Rubish Way of extracting elements

Daniel_Volkerts2 · 16 August 2004 15:06

I started written a little script to analyse my syslogs. The development went on very fast, but today I'm searching the rubish way to dissect a string into some parts. For example in my syslog there is a line (valid as described in rfc3146)

<165> Aug 16 17:01:35 localhost Just a test

I was trying to reach this form

var = content

pri = 165
timestamp = Aug 16 17:01:35
device = localhost
msg = Just a test

But how do I accomplish this? I read the pickaxe book, but the example I found was about repeating values e.g. | as seperator. Is a suitable regexp the way or should use another technique e.g. String#index etc.?

Thanks for your time helping me, I'll pay it back if I become a little more rubisher

···

--
Daniel Völkerts ::
"Ich habe einen Drachen, und ich WERDE ihn benutzen!" - Esel in Shrek

Daniel_Volkerts2 · 16 August 2004 15:11

Daniel Völkerts wrote:

I started written a little script to analyse my syslogs.

I feel sorry, 'I started writting..' is the correct way.

···

--
Daniel Völkerts ::
"Ich habe einen Drachen, und ich WERDE ihn benutzen!" - Esel in Shrek

David_A_Black3 · 16 August 2004 15:48

Hi --

I started written a little script to analyse my syslogs.

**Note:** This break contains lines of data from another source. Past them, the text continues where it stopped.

(* ===== verification/Bytes.v ===== *)
(** * Bytes: fixed-width integers in byte buffers

    The part of Go's [encoding/binary] and of byte slices the program uses:
    little-endian integers in the file system's structures, big-endian ones
    in the journal.  A buffer is a [list byte]; a Go [string] is one too. *)

From Stdlib Require Export Init.Byte.
From Stdlib Require Strings.Byte Strings.String.
From S2P Require Export Prelude.

Abbreviation block := (list byte).

(** A string constant of the source, as its bytes. *)
Definition str (s : string) : list byte := String.list_byte_of_string s.

#[export] Instance byte_eq_decision : EqDecision byte := Byte.byte_eq_dec.
#[export] Instance byte_inhabited : Inhabited byte := populate x00.

(** ** Bytes and integers *)

Definition b2z (b : byte) : Z := Z.of_N (Byte.to_N b).

(** The conversion [byte(z)], which keeps the low eight bits. *)
Definition z2b (z : Z) : byte :=
  match Byte.of_N (Z.to_N (z mod 256)) with
  | Some b => b
  | None => x00
  end.

(** [make([]byte, n)] *)
Definition zeros (n : nat) : list byte := replicate n x00.

Fixpoint le_enc (n : nat) (z : Z) : list byte :=
  match n with
  | O => []
  | S n => z2b z :: le_enc n (z / 256)
  end.

Fixpoint le_dec (l : list byte) : Z :=
  match l with
  | [] => 0
  | b :: l => b2z b + 256 * le_dec l
  end.

Definition be_enc (n : nat) (z : Z) : list byte := rev (le_enc n z).
Definition be_dec (l : list byte) : Z := le_dec (rev l).

(** [binary.LittleEndian.Uint16(buf[off:])] and its companions. *)
Definition LEUint16 (buf : list byte) (off : nat) : Z := le_dec (slice off 2 buf).
Definition LEUint32 (buf : list byte) (off : nat) : Z := le_dec (slice off 4 buf).
Definition LEPutUint16 (buf : list byte) (off : nat) (v : Z) : list byte :=
  splice off (le_enc 2 v) buf.
Definition LEPutUint32 (buf : list byte) (off : nat) (v : Z) : list byte :=
  splice off (le_enc 4 v) buf.

(** [binary.BigEndian.Uint32(buf[off:])] and [PutUint32]. *)
Definition BEUint32 (buf : list byte) (off : nat) : Z := be_dec (slice off 4 buf).
Definition BEPutUint32 (buf : list byte) (off : nat) (v : Z) : list byte :=
  splice off (be_enc 4 v) buf.

(** ** A sequence of writes into one buffer *)

(** One write: the offset and the bytes. *)
Definition put : Type := nat * list byte.

Definition put16 (off : nat) (v : Z) : put := (off, le_enc 2 v).
Definition put32 (off : nat) (v : Z) : put := (off, le_enc 4 v).

(** The writes are done in the order of the list. *)
Definition putAll (ps : list put) (buf : list byte) : list byte :=
  foldl (fun b p => splice p.1 p.2 b) buf ps.

(** The extents of the writes: every one lies in a buffer of [n] bytes and
    no two overlap. *)
Definition extent : Type := nat * nat.
Definition extents (ps : list put) : list extent := (fun p => (p.1, length p.2)) <$> ps.
Definition disj1 (a b : extent) : bool :=
  (Nat.leb (a.1 + a.2) b.1 || Nat.leb (b.1 + b.2) a.1)%nat.
Fixpoint layout_ok (n : nat) (es : list extent) : bool :=
  match es with
  | [] => true
  | e :: es => Nat.leb (e.1 + e.2)%nat n && forallb (disj1 e) es && layout_ok n es
  end.

(** ** Lemmas on bytes *)

Lemma b2z_range b : 0 <= b2z b < 256.
Proof. by destruct b. Qed.

Lemma z2b_b2z b : z2b (b2z b) = b.
Proof. by destruct b. Qed.

Lemma b2z_z2b z : b2z (z2b z) = z mod 256.
Proof.
  rewrite /z2b /b2z.
  destruct (Byte.of_N (Z.to_N (z mod 256))) as [b|] eqn:E.
  - apply Byte.to_of_N in E. rewrite E Z2N.id //. apply Z.mod_pos_bound; lia.
  - apply Byte.of_N_None_iff in E. pose proof (Z.mod_pos_bound z 256). lia.
Qed.

#[export] Instance b2z_inj : Inj (=) (=) b2z.
Proof. intros a b H. by rewrite -(z2b_b2z a) -(z2b_b2z b) H. Qed.

Lemma z2b_mod z : z2b (z mod 256) = z2b z.
Proof. apply (inj b2z). rewrite !b2z_z2b. apply Z.mod_mod; lia. Qed.

Lemma length_zeros n : length (zeros n) = n.
Proof. apply length_replicate. Qed.

Lemma length_le_enc n z : length (le_enc n z) = n.
Proof. revert z. induction n; simpl; auto. Qed.

Lemma length_be_enc n z : length (be_enc n z) = n.
Proof. by rewrite /be_enc length_rev length_le_enc. Qed.

Lemma le_dec_enc n z : le_dec (le_enc n z) = z mod 2 ^ (8 * Z.of_nat n).
Proof.
  revert z. induction n as [|n IH]; intros z; simpl.
  - by rewrite Z.mod_1_r.
  - rewrite IH b2z_z2b.
    replace (2 ^ (8 * Z.of_nat (S n))) with (256 * 2 ^ (8 * Z.of_nat n))
      by (rewrite -(Z.pow_add_r 2 8); [lia..|f_equal; lia]).
    rewrite Z.rem_mul_r; [lia|apply Z.pow_pos_nonneg; lia|done].
Qed.

Lemma le_dec_range l : 0 <= le_dec l < 2 ^ (8 * Z.of_nat (length l)).
Proof.
  induction l as [|b l IH]; simpl; [done|].
  replace (2 ^ (8 * Z.of_nat (S (length l)))) with (256 * 2 ^ (8 * Z.of_nat (length l)))
    by (rewrite -(Z.pow_add_r 2 8); [lia..|f_equal; lia]).
  pose proof (b2z_range b). lia.
Qed.

Lemma le_enc_dec l : le_enc (length l) (le_dec l) = l.
Proof.
  induction l as [|b l IH]; simpl; [done|]. pose proof (b2z_range b).
  f_equal.
  - rewrite -z2b_mod Z.mul_comm Z_mod_plus_full z2b_mod. apply z2b_b2z.
  - rewrite Z.mul_comm Z.div_add; [lia|]. by rewrite Z.div_small // Z.add_0_l.
Qed.

Lemma be_dec_enc n z : be_dec (be_enc n z) = z mod 2 ^ (8 * Z.of_nat n).
Proof. by rewrite /be_dec /be_enc rev_involutive le_dec_enc. Qed.

Lemma be_dec_range l : 0 <= be_dec l < 2 ^ (8 * Z.of_nat (length l)).
Proof. rewrite /be_dec -(length_rev l). apply le_dec_range. Qed.

Lemma le_dec_zeros n : le_dec (zeros n) = 0.
Proof. induction n as [|n IH]; [done|]. change (b2z x00 + 256 * le_dec (zeros n) = 0). rewrite IH. done. Qed.

Lemma le_enc_inj n a b :
  0 <= a < 2 ^ (8 * Z.of_nat n) -> 0 <= b < 2 ^ (8 * Z.of_nat n) ->
  le_enc n a = le_enc n b -> a = b.
Proof.
  intros Ha Hb H. apply (f_equal le_dec) in H. rewrite !le_dec_enc in H.
  by rewrite !Z.mod_small in H.
Qed.

(** ** Lemmas on buffers *)

Lemma LEUint32_range buf off : is_u32 (LEUint32 buf off).
Proof.
  rewrite /is_u32 /LEUint32.
  pose proof (le_dec_range (slice off 4 buf)) as [H1 H2]. split; [done|].
  eapply Z.lt_le_trans; [exact H2|]. apply Z.pow_le_mono_r; [done|].
  rewrite /slice length_take. lia.
Qed.

Lemma LEUint16_range buf off : is_u16 (LEUint16 buf off).
Proof.
  rewrite /is_u16 /LEUint16.
  pose proof (le_dec_range (slice off 2 buf)) as [H1 H2]. split; [done|].
  eapply Z.lt_le_trans; [exact H2|]. apply Z.pow_le_mono_r; [done|].
  rewrite /slice length_take. lia.
Qed.

Lemma BEUint32_range buf off : is_u32 (BEUint32 buf off).
Proof.
  rewrite /is_u32 /BEUint32.
  pose proof (be_dec_range (slice off 4 buf)) as [H1 H2]. split; [done|].
  eapply Z.lt_le_trans; [exact H2|]. apply Z.pow_le_mono_r; [done|].
  rewrite /slice length_take. lia.
Qed.

Lemma length_LEPutUint32 buf off v :
  (off + 4 <= length buf)%nat -> length (LEPutUint32 buf off v) = length buf.
Proof. intros. apply length_splice. by rewrite length_le_enc. Qed.

Lemma length_LEPutUint16 buf off v :
  (off + 2 <= length buf)%nat -> length (LEPutUint16 buf off v) = length buf.
Proof. intros. apply length_splice. by rewrite length_le_enc. Qed.

Lemma length_BEPutUint32 buf off v :
  (off + 4 <= length buf)%nat -> length (BEPutUint32 buf off v) = length buf.
Proof. intros. apply length_splice. by rewrite length_be_enc. Qed.

Lemma LEUint32_put_same buf off v :
  (off + 4 <= length buf)%nat -> LEUint32 (LEPutUint32 buf off v) off = u32 v.
Proof.
  intros. rewrite /LEUint32 /LEPutUint32.
  rewrite -{1}(length_le_enc 4 v) slice_splice_same; [by rewrite length_le_enc|].
  by rewrite le_dec_enc.
Qed.

Lemma LEUint32_put_disj buf off o v :
  (o + 4 <= length buf)%nat -> (off + 4 <= o \/ o + 4 <= off)%nat ->
  LEUint32 (LEPutUint32 buf o v) off = LEUint32 buf off.
Proof.
  intros. rewrite /LEUint32 /LEPutUint32 slice_splice_disj //; rewrite length_le_enc //; lia.
Qed.

Lemma BEUint32_put_same buf off v :
  (off + 4 <= length buf)%nat -> BEUint32 (BEPutUint32 buf off v) off = u32 v.
Proof.
  intros. rewrite /BEUint32 /BEPutUint32.
  rewrite -{1}(length_be_enc 4 v) slice_splice_same; [by rewrite length_be_enc|].
  by rewrite be_dec_enc.
Qed.

Lemma BEUint32_put_disj buf off o v :
  (o + 4 <= length buf)%nat -> (off + 4 <= o \/ o + 4 <= off)%nat ->
  BEUint32 (BEPutUint32 buf o v) off = BEUint32 buf off.
Proof.
  intros. rewrite /BEUint32 /BEPutUint32 slice_splice_disj //; rewrite length_be_enc //; lia.
Qed.

(** ** Lemmas on sequences of writes *)

Lemma layout_ok_mono n m es : layout_ok n es = true -> (n <= m)%nat -> layout_ok m es = true.
Proof.
  induction es as [|e es IH]; [done|]. simpl.
  intros [[H1 H2]%andb_true_iff H3]%andb_true_iff Hnm. apply Nat.leb_le in H1.
  rewrite H2 IH // andb_true_r andb_true_r. apply Nat.leb_le. lia.
Qed.

Lemma length_putAll ps buf :
  layout_ok (length buf) (extents ps) = true -> length (putAll ps buf) = length buf.
Proof.
  revert buf. induction ps as [|p ps IH]; intros buf; [done|].
  simpl. intros [[H1 _]%andb_true_iff H2]%andb_true_iff. apply Nat.leb_le in H1.
  simpl in H1.
  assert (length (splice p.1 p.2 buf) = length buf) as E by by apply length_splice.
  rewrite IH E //.
Qed.

Lemma slice_putAll_disj ps buf off n :
  layout_ok (length buf) (extents ps) = true ->
  forallb (disj1 (off, n)) (extents ps) = true ->
  slice off n (putAll ps buf) = slice off n buf.
Proof.
  revert buf. induction ps as [|p ps IH]; intros buf; [done|].
  simpl. intros [[H1 _]%andb_true_iff H2]%andb_true_iff [H3 H4]%andb_true_iff.
  apply Nat.leb_le in H1. simpl in H1.
  assert (length (splice p.1 p.2 buf) = length buf) as E by by apply length_splice.
  rewrite IH ?E //. apply slice_splice_disj; [done|].
  apply orb_true_iff in H3 as [H3|H3]; apply Nat.leb_le in H3; simpl in H3; lia.
Qed.

(** Every write of a well laid out sequence can be read back. *)
Lemma slice_putAll ps buf i p :
  layout_ok (length buf) (extents ps) = true -> ps !! i = Some p ->
  slice p.1 (length p.2) (putAll ps buf) = p.2.
Proof.
  revert buf i. induction ps as [|q ps IH]; intros buf i; [done|].
  simpl. intros [[H1 H3]%andb_true_iff H2]%andb_true_iff Hi.
  apply Nat.leb_le in H1. simpl in H1.
  assert (length (splice q.1 q.2 buf) = length buf) as E by by apply length_splice.
  destruct i as [|i]; simplify_eq/=.
  - rewrite slice_putAll_disj ?E //. by apply slice_splice_same.
  - eapply (IH _ i); [by rewrite E|done].
Qed.

Lemma LEUint32_putAll ps buf i off v :
  layout_ok (length buf) (extents ps) = true -> ps !! i = Some (put32 off v) ->
  LEUint32 (putAll ps buf) off = u32 v.
Proof.
  intros H Hi. pose proof (slice_putAll _ _ _ _ H Hi) as E.
  change (slice off 4 (putAll ps buf) = le_enc 4 v) in E. by rewrite /LEUint32 E le_dec_enc.
Qed.

Lemma LEUint16_putAll ps buf i off v :
  layout_ok (length buf) (extents ps) = true -> ps !! i = Some (put16 off v) ->
  LEUint16 (putAll ps buf) off = u16 v.
Proof.
  intros H Hi. pose proof (slice_putAll _ _ _ _ H Hi) as E.
  change (slice off 2 (putAll ps buf) = le_enc 2 v) in E. by rewrite /LEUint16 E le_dec_enc.
Qed.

The development
went on very fast, but today I'm searching the rubish way to dissect a
string into some parts. For example in my syslog there is a line (valid
as described in rfc3146)

<165> Aug 16 17:01:35 localhost Just a test

I was trying to reach this form

var = content

pri = 165
timestamp = Aug 16 17:01:35
device = localhost
msg = Just a test

But how do I accomplish this? I read the pickaxe book, but the example I
found was about repeating values e.g. | as seperator. Is a suitable
regexp the way or should use another technique e.g. String#index etc.?

Thanks for your time helping me, I'll pay it back if I become a little
more rubisher

You could match it to a regular expression, and grab the results in
()-expressions:

str = "<165> Aug 16 17:01:35 localhost Just a test"

pri, timestamp, device, msg =
/<(\d+)>\s+(\w+\s+\d+\s+[\d:]+)\s+(\S+)\s+(.*)/.match(str).captures

Another way would be to use scanf. This has the advantage that you
get your 165 as an integer (if that's important):

require 'scanf'
pri, timestamp, device, msg = str.scanf("<%\d> %15c %s%*c %[\\S\\s]"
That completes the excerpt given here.